India has said Trump’s tariffs are unjustified and unreasonable and pointed at ongoing U.S. trade with Moscow. The U.S. and European Union continue to import billions of dollars worth of Russian energy and commodities, ranging from liquefied natural gas to enriched uranium.
“There is a certain decline in overall trade turnover during the first nine months of this year,” Putin said when asked if Indian oil purchases had fallen under pressure from the West.
“This is just a minor adjustment. Overall, our trade turnover stands almost at the same level as before.”
He added: “Trade in petroleum products and crude oil … Russian oil, is running smoothly in India.”
Asked how India and Russia should deal with Trump and his tariffs, Putin said the U.S. President has advisers who believe that implementing such tariff policies ultimately benefits the U.S. economy. “We hope that, in the end, all violations of World Trade Organization regulations will be rectified,” he said.
Hours earlier, Modi received Putin at the airport in Delhi, a rare gesture underlining the warm ties between the leaders.
They embraced on a red carpet on the tarmac and then drove away in the same vehicle for a private dinner hosted by Modi.

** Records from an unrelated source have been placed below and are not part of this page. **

Lemma add_dots_copies e l s :
  eng_names T W e → session_ok s →
  (∀ d, d ∈ l → ∃ dot, Dot.wf dot ∧ d = Dot.encode dot) →
  ∃ s', for_each (λ encodedDot, dot ← lift (Dot.decode encodedDot); add e dot) l s = (s', Ok ()) ∧
    session_ok s' ∧ other s' = other s ∧
    ∀ e', ElementMap.at_ (view s') e' =
      if decide (e = e')
      then ElementMap.Cell
             (ElementMap.live (ElementMap.at_ (view s) e)
              ∪ (list_to_set l ∖ ElementMap.dead (ElementMap.at_ (view s) e)))
             (ElementMap.dead (ElementMap.at_ (view s) e))
      else ElementMap.at_ (view s) e'.
Proof.
  intros He. revert s. induction l as [|d l IH]; intros s Hs Hl; cbn [for_each].
  - exists s. split_and!; [done..|]. intros e'. case_decide as Hd; [|done]. subst e'.
    destruct (ElementMap.at_ (view s) e) as [lv dd]. simpl. f_equal. set_solver.
  - destruct (Hl d) as (dot & Hv & ->); [set_solver|].
    destruct (Hadd e dot s He (wf_valid dot Hv) Hs) as (s1 & E1 & O1 & V1 & Oth1).
    destruct (IH s1 O1) as (s2 & E2 & O2 & Oth2 & V2); [intros d ?; apply Hl; set_solver|].
    exists s2. unfold mbind, step_bind, lift. rewrite Dot.decode_encode by done.
    rewrite E1. split; [exact E2|]. split; [done|]. split; [congruence|].
    intros e'. rewrite V2, V1, !ElementMap.at_add.
    destruct (decide (e = e')) as [<-|Hne]; [|by rewrite decide_False by tauto].
    destruct (ElementMap.at_ (view s) e) as [lv dd]. simpl.
    destruct (decide (Dot.encode dot ∈ dd)) as [Hin|Hin].
    + rewrite decide_False by tauto. simpl. f_equal. set_solver.
    + rewrite decide_True by tauto. simpl. f_equal. set_solver.
Qed.
Lemma merge_element_copies st s :
  state_ok (eng_names T W) st → session_ok s →
  ∃ s', merge_element add remove st s = (s', Ok ()) ∧ session_ok s' ∧ other s' = other s ∧
    ∀ e', ElementMap.at_ (view s') e' =
      if decide (ORSetElementState.element st = e')
      then join_cell (ElementMap.at_ (view s) e') (cell_of st)
      else ElementMap.at_ (view s) e'.
Proof.
  destruct st as [e lv dd]. intros [He Hdis Hlv Hdd] Hs. simpl in *.
  destruct (add_dots_copies e (base.elements lv) s He Hs) as (s1 & E1 & O1 & T1 & V1).
  { intros d Hd. apply Hlv. set_solver. }
  destruct (add_dots_copies e (base.elements dd) s1 He O1) as (s2 & E2 & O2 & T2 & V2).
  { intros d Hd. apply Hdd. set_solver. }
  unfold merge_element. simpl. unfold mbind at 1, step_bind at 1. rewrite E1.
  unfold mbind at 1, step_bind at 1. rewrite E2.
  assert (∀ e', ElementMap.at_ (view s2) e' =
    if decide (e = e')
    then ElementMap.Cell (ElementMap.live (ElementMap.at_ (view s) e)
           ∪ ((lv ∪ dd) ∖ ElementMap.dead (ElementMap.at_ (view s) e)))
           (ElementMap.dead (ElementMap.at_ (view s) e))
    else ElementMap.at_ (view s) e') as V.
  { intros e'. rewrite V2. destruct (decide (e = e')) as [<-|Hne].
    - rewrite V1, decide_True by done. simpl. rewrite !list_to_set_elements_L. f_equal. set_solver.
    - by rewrite V1, decide_False. }
  destruct (decide (dd = ∅)) as [->|Hne].
  - exists s2. split_and!; [done|done|congruence|]. intros e'. rewrite V.
    case_decide as Hd; [subst e'|done]. unfold join_cell, cell_of; simpl. f_equal; set_solver.
  - destruct (Hremove e dd s2 He O2) as (s3 & E3 & O3 & V3 & T3).
    exists s3. split_and!; [done|done|congruence|]. intros e'.
    rewrite V3, ElementMap.at_remove. destruct (decide (e = e')) as [<-|Hn];
      [rewrite V, decide_True by done|by rewrite V, decide_False]. unfold join_cell, cell_of, ElementMap.kill; simpl.
    clear -Hdis. f_equal; apply set_eq; intros d; specialize (Hdis d);
      destruct (decide (d ∈ ElementMap.dead (ElementMap.at_ (view s) e)));
      destruct (decide (d ∈ dd)); set_unfold; tauto.
Qed.
Definition TrieCursorError (code : string) : error := Err "TrieCursorError" code.
Definition E_CURSOR_INPUT : error := TrieCursorError "E_TRIE_CURSOR_INPUT".
Definition E_CURSOR_STRUCTURE : error := TrieCursorError "E_TRIE_CURSOR_STRUCTURE".
Definition E_CURSOR_STORE : error := TrieCursorError "E_TRIE_CURSOR_STORE".
Definition E_CURSOR_DECODE : error := TrieCursorError "E_TRIE_CURSOR_DECODE".
Definition E_STORE_MISSING : error := Err "TrieStoreError" "E_TRIE_STORE_MISSING".

Module Helpers.
Import TrieLeaf.

(* @src domain/orset/trie/trieCursorHelpers.ts nibbleBitsOf *)
Definition nibbleBitsOf (n : nat) : result nat :=
  _ ← require (bool_decide (n ∈ RouteKey.SUPPORTED_NIBBLE_BITS)) E_CURSOR_INPUT; Ok n.

(* @src domain/orset/trie/trieCursorHelpers.ts validateElement *)
Definition validateElement (element : string) : result unit :=
  require (str_nonempty element) E_CURSOR_INPUT.

(* @src domain/orset/trie/trieCursorHelpers.ts isWellFormedDot *)
Definition isWellFormedDot (dot : Dot.Dot) : bool :=
  str_nonempty (Dot.writerId dot) && (0 <? Dot.counter dot).

(* @src domain/orset/trie/trieCursorHelpers.ts validateDot *)
Definition validateDot (dot : Dot.Dot) : result unit :=
  require (isWellFormedDot dot) E_CURSOR_INPUT.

Senior Russian ministers and a large Russian business delegation were in New Delhi for Putin’s visit and the two leaders will hold summit talks on Friday when they are expected to announce a raft of deals.
“Delighted to welcome my friend, President Putin to India. India-Russia friendship is a time-tested one that has greatly benefited our people,” Modi posted on X ahead of the dinner.
India and Russia aim to raise two-way trade to $100 billion by 2030. Their commerce rose more than five-fold from about $13 billion in 2021 to near $69 billion in 2024–25, almost entirely driven by Indian energy imports.
Bilateral trade eased to $28.25 billion in April–August 2025, reflecting a decline in crude oil imports.
At the same time, India is looking for new destinations to increase exports of its goods hit by the punishing 50% tariff imposed by Trump.
Russia wants to import more Indian goods to balance bilateral trade, which is currently heavily skewed towards energy, Deputy Kremlin Chief of Staff Maxim Oreshkin told a business conference in New Delhi earlier on Thursday.
Indian Trade Minister Piyush Goyal said New Delhi wants to diversify exports to Russia and increase sales of automobiles, electronics goods, data-processing equipment, heavy machinery, industrial components, textiles, and foodstuffs.